• _TASK BRIEF_: Everything before the line containing "of_option (Errorf (name" stays out; print that line and all lines below it through the last, exactly.
◇ ◇ ◇
Definition v2rEthPortPfcwdStats (paths : list string) : res gerr (list tablePath) :=
  key ← index paths KeyIdx; db ← index paths DbIdx; tbl ← index paths TblIdx;
  if HasSuffix key "*" then
    collect (λ '(port, pfcqueues),
      namespace ← namespace_of port;
      let separator := separator_of E db namespace in
      collect (λ '(pfcque, oid),
        let names := SplitAny pfcque separator in
        name0 ← index names 0;
        let oname := default name0 (name2aliasMap g !! name0) in
        name1 ← index names 1;
        Ok [buildTablePath namespace db tbl oid separator "" "" (Join [oname; name1] separator) ""])
        (map_range pfcqueues))
      (map_range (countersPfcwdNameMap g))
  else
    let name := default key (alias2nameMap g !! key) in
    namespace ← namespace_of name;
    _ ← of_option (Errorf (name +:+ " not a valid SONiC interface. Vendor alias is " +:+ key))
          (countersPortNameMap g !! name);
    let separator := separator_of E db namespace in
    match countersPfcwdNameMap g !! name with
    | None => Ok []
    | Some pfcqueues =>
        collect (λ '(pfcque, oid),
          name1 ← index (SplitAny pfcque separator) 1;
          Ok [buildTablePath namespace db tbl oid separator "" "" (Join [key; name1] separator) ""])
          (map_range pfcqueues)
    end.

(** The two table paths of one queue: its counters and its periodic watermark. *)
Definition queue_paths (namespace db tbl oid separator que : string) : list tablePath :=
  let fld := "SAI_QUEUE_STAT_SHARED_WATERMARK_BYTES" in
  [buildTablePath namespace db tbl oid separator "" "" que "";
   buildTablePath namespace db "PERIODIC_WATERMARKS" oid separator fld tbl
     (Join [que; "periodic"] separator) fld].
◇ ◇ ◇
• _EXERCISE SOLUTION_:
    _ ← of_option (Errorf (name +:+ " not a valid SONiC interface. Vendor alias is " +:+ key))
          (countersPortNameMap g !! name);
    let separator := separator_of E db namespace in
    match countersPfcwdNameMap g !! name with
    | None => Ok []
    | Some pfcqueues =>
        collect (λ '(pfcque, oid),
          name1 ← index (SplitAny pfcque separator) 1;
          Ok [buildTablePath namespace db tbl oid separator "" "" (Join [key; name1] separator) ""])
          (map_range pfcqueues)
    end.

(** The two table paths of one queue: its counters and its periodic watermark. *)
Definition queue_paths (namespace db tbl oid separator que : string) : list tablePath :=
  let fld := "SAI_QUEUE_STAT_SHARED_WATERMARK_BYTES" in
  [buildTablePath namespace db tbl oid separator "" "" que "";
   buildTablePath namespace db "PERIODIC_WATERMARKS" oid separator fld tbl
     (Join [que; "periodic"] separator) fld].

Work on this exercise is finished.